What is the number of lines in these records with "AddData" in them? Answer with that number only.

(Data for analysis Opens)

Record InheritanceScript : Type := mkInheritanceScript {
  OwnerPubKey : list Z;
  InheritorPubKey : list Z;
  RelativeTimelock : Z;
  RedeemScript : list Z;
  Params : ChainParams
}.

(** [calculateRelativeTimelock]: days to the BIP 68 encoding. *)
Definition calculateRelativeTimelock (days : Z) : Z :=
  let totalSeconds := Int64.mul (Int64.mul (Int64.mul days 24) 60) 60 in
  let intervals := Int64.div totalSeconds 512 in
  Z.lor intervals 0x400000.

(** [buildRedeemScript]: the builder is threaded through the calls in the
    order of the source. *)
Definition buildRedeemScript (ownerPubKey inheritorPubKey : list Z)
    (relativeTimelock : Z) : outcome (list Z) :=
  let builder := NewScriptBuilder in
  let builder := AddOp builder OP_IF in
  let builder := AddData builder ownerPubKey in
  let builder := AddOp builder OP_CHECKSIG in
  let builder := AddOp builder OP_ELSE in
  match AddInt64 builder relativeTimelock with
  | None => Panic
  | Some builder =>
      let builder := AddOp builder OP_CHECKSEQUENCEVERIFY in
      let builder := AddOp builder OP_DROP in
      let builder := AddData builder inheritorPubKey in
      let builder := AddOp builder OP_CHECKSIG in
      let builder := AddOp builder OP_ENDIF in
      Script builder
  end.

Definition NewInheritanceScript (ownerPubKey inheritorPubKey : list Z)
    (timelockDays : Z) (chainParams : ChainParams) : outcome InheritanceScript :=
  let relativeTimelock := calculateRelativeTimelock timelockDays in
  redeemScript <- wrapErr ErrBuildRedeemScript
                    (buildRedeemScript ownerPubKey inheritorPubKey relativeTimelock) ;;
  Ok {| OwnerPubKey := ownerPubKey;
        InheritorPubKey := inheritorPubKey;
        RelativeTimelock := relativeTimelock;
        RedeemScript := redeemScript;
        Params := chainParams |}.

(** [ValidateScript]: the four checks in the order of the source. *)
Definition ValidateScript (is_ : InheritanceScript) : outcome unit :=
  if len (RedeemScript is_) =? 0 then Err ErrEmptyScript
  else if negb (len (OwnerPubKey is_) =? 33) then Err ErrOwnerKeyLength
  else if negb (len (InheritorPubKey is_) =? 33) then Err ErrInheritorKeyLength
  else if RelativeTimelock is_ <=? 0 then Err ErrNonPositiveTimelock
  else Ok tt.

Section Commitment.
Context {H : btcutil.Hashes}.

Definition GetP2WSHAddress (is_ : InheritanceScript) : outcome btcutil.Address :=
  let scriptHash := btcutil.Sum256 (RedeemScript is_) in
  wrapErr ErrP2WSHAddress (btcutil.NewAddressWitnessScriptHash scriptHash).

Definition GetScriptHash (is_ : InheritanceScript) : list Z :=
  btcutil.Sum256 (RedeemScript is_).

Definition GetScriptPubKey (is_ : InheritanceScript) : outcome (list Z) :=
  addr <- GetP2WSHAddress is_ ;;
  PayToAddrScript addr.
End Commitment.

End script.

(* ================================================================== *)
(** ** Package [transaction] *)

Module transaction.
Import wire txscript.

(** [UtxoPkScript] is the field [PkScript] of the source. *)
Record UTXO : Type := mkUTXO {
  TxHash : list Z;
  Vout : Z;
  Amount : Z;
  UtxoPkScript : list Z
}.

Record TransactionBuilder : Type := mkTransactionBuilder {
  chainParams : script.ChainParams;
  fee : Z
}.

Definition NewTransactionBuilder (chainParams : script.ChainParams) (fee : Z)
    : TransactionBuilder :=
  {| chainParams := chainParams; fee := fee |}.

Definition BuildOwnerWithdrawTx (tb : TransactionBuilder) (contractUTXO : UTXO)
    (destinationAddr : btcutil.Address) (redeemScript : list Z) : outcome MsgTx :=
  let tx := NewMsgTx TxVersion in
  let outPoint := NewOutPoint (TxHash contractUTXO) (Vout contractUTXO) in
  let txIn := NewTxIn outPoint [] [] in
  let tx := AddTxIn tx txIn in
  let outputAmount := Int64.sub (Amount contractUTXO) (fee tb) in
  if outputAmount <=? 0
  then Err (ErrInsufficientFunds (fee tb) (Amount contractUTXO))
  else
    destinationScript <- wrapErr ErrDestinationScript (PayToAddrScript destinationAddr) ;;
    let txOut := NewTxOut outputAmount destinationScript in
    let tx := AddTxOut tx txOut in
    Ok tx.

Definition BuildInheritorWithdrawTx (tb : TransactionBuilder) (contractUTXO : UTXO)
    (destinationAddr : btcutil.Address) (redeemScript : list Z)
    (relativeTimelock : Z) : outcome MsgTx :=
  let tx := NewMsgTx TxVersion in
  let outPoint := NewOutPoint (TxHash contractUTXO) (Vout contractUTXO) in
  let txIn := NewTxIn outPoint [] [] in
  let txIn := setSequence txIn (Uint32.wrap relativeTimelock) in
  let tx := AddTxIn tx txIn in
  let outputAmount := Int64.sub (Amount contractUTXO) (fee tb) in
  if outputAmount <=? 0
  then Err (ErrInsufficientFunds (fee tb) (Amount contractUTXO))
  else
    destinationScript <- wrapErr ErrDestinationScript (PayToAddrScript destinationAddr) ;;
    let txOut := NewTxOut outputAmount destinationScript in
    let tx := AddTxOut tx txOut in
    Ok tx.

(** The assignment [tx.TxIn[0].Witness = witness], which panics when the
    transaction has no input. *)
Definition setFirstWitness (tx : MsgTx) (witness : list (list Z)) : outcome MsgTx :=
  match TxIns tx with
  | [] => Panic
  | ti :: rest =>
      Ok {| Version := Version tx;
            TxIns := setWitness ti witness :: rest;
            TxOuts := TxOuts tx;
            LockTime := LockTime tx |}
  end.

(Data for analysis Closes)
(Data for analysis Opens)

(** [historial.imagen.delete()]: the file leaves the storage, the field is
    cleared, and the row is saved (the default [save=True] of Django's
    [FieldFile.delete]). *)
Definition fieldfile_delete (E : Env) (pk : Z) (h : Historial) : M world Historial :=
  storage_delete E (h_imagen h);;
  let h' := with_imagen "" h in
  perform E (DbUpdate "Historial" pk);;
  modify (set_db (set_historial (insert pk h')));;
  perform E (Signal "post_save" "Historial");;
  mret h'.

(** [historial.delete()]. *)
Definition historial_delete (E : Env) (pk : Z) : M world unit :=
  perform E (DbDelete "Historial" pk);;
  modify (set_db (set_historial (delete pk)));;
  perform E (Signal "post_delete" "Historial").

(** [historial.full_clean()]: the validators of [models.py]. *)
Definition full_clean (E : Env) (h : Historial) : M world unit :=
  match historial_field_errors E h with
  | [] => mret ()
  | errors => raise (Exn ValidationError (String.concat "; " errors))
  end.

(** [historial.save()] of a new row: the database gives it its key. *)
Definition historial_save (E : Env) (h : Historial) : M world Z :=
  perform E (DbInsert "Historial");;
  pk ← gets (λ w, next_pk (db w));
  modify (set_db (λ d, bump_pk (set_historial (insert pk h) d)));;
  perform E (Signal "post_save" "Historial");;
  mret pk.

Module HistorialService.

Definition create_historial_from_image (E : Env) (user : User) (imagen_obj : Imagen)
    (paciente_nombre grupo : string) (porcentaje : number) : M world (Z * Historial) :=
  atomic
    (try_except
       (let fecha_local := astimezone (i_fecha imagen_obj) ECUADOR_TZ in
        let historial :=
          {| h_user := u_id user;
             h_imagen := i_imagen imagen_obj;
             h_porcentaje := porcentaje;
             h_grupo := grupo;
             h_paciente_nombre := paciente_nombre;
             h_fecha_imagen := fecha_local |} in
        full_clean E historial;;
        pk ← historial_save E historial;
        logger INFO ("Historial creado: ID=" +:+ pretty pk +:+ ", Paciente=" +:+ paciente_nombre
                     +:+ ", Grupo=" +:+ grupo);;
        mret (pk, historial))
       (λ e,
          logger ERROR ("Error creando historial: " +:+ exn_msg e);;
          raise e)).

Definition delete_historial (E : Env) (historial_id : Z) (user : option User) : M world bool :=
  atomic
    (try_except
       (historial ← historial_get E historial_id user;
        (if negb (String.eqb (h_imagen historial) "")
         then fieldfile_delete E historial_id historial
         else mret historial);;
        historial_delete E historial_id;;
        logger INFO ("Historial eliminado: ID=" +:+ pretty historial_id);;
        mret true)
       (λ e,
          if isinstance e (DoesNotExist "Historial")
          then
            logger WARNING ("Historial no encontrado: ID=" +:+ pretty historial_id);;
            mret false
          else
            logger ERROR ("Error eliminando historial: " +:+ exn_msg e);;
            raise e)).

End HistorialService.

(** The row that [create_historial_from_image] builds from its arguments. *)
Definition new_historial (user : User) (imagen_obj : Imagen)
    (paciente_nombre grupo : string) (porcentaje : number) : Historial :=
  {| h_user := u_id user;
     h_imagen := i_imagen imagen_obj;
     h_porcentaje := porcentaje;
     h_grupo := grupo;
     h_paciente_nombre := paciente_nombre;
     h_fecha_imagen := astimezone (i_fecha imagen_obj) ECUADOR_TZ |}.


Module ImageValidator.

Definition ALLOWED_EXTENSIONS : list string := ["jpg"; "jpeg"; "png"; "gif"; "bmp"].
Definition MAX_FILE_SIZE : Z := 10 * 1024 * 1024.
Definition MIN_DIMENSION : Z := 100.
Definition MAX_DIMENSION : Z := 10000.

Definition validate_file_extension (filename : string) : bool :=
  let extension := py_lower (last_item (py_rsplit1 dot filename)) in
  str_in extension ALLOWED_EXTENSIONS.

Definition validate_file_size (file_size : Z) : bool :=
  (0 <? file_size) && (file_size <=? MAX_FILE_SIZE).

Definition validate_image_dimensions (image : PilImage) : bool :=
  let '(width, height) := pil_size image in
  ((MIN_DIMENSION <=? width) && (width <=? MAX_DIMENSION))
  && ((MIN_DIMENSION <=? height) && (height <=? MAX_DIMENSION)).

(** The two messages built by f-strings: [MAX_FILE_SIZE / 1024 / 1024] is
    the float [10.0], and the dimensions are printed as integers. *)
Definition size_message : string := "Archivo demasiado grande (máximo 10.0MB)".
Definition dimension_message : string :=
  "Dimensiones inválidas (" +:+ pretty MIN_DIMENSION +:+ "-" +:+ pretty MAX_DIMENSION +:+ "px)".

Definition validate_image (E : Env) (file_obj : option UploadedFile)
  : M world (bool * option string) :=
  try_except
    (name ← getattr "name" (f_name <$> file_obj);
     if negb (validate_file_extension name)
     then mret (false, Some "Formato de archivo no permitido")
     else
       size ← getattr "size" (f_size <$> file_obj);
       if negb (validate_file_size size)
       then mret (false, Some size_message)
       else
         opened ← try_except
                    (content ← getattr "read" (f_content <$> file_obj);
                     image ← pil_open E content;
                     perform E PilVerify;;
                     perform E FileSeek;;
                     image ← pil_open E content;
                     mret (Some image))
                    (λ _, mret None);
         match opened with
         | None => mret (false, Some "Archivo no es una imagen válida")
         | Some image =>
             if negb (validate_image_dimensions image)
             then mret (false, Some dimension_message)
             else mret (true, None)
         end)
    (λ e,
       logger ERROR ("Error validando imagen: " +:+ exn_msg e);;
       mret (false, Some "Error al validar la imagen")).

(Data for analysis Closes)

Result:
2